Para el día de hoy (14/03/16):
Evangelio según San Juan 8, 12-20
El ambiente y la situación a menudo son importantes para sumergirnos en las profundidades de la enseñanza que nos brinda la lectura del día.
El ambiente es complejo, cada vez más oscuro, con arrebatos violentos y las prisas por acallar la voz del joven rabbi galileo por parte de las autoridades judías. Por otra parte, nos encontramos -tal como las lecturas de los días precedentes lo señalan- en la celebración de Sukkot o Fiesta de las Tiendas/Tabernáculos, solemne memorial del peregrinar del pueblo de Israel por el desierto hacia la tierra prometida, con un Dios que se hacía presente en la columna de nube durante el día y en un pilar de fuego por las noches.
Así entonces, al finalizar la primer jornada de Sukkot, se colocaban enormes candelabros sobre los muros del Atrio de las mujeres del Templo; había allí gigantescos hachones cuyo combustible era aceite, y cuyas mechas se elaboraban de las vestiduras usadas durante el año precedente por los sacerdotes del Templo. Esas grandes lámparas se encendían a medianoche, y era tal su luminosidad que los rabinos consideraban que su luminosidad alumbraba cada rincón de la Ciudad Santa, e inclusive podía verse desde varios kilómetros de distancia.

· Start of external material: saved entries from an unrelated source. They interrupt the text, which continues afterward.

(* ===== verification/NetIP.v ===== *)
(** The parts of Go's net and net/netip packages the protocols build on:
    addresses as raw bytes, address-port pairs and the conversions between
    them. *)

From S2P Require Import Prelude.

(** netip.Addr: the zero Addr, an IPv4 or an IPv6 address. *)
Inductive Addr := AddrZero | Addr4 (b : list byte) | Addr6 (b : list byte).
#[export] Instance Addr_eq_dec : EqDecision Addr.
Proof. solve_decision. Defined.

(** netip.AddrFromSlice: by length only. *)
Definition AddrFromSlice (b : list byte) : Addr * bool :=
  if decide (length b = 4%nat) then (Addr4 b, true)
  else if decide (length b = 16%nat) then (Addr6 b, true)
  else (AddrZero, false).

Record AddrPort := MkAddrPort { ap_addr : Addr; ap_port : Z }.
#[export] Instance AddrPort_eq_dec : EqDecision AddrPort.
Proof. solve_decision. Defined.
Definition AddrPortZero : AddrPort := MkAddrPort AddrZero 0.
Definition AddrPort_IsValid (a : AddrPort) : bool := bool_decide (ap_addr a <> AddrZero).

(** net.UDPAddr and its AddrPort conversion. *)
Record UDPAddr := MkUDPAddr { IP : list byte; Port : Z }.
Definition UDPAddr_AddrPort (u : UDPAddr) : AddrPort :=
  MkAddrPort (fst (AddrFromSlice (IP u))) (Port u mod 65536).


(** [Addr.Unmap]: an IPv4-mapped IPv6 address becomes the IPv4 address. *)
Definition Unmap (a : Addr) : Addr :=
  match a with
  | Addr6 b =>
      if decide (take 12 b = replicate 10 x00 ++ [xff; xff]) then Addr4 (drop 12 b) else a
  | _ => a
  end.
Definition AsSlice (a : Addr) : list byte :=
  match a with AddrZero => [] | Addr4 b | Addr6 b => b end.
Definition Is4 (a : Addr) : bool := match a with Addr4 _ => true | _ => false end.

(** [net.IP.To4] on the 16-byte form: nil unless IPv4-mapped. *)
Definition To4 (ip : list byte) : list byte :=
  if decide (length ip = 4%nat) then ip
  else if decide (length ip = 16%nat /\ take 12 ip = replicate 10 x00 ++ [xff; xff])
  then drop 12 ip else [].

Precisamente allí, bajo esas lámparas y en ese momento solemne, es que el Maestro se declara como luz del mundo.
La contraposición en ese entorno cerrado y sacro a la vez provoca temor y temblor, un hombre solo frente a todos los odios.
No se trata de una provocación vana, ni tampoco es una cuestión dialéctica menor. Implica todo un éxodo definitivo, una conversión sin medias tintas, metanoia personal.
La luz verdadera que ilumina todo destino no se hallará en las construcciones -por sacras que estas fueran- ni en los monumentos imponentes, en la pompa arrolladora del un culto ornado de boato, sino en la persona de Jesús de Nazareth, Cristo de nuestra Salvación.
Esta afirmación tiene también otra connotación terrible para los criterios religiosos unicistas o elitistas: al manifestarse como Luz del Mundo, Cristo disipa las tinieblas de toda la humanidad, de todo el cosmos, de todo el universo. No es patrimonio exclusivo de los creyentes, de una Iglesia, de ciertos pueblos, sino incalculable don y herencia de toda la humanidad, respuesta veraz a los anhelos humanos más profundos.
La luz no admite quietudes temerosas o cómodas. La luz implica éxodo, movimiento, ir hacia Dios aquí y ahora, pues el amor motoriza, nos hace salir de nosotros mismos al encuentro del otro y del Totalmente Otro que nos ha buscado primero.
Cristo es luz y porta la luz divina del Padre, el amor absoluto e incondicional que Dios nos tiene, una luz que no depende tanto de nuestros esfuerzos o méritos, sino de dejarnos iluminar y plenificar por Cristo, luz verdadera de los corazones, luz del mundo.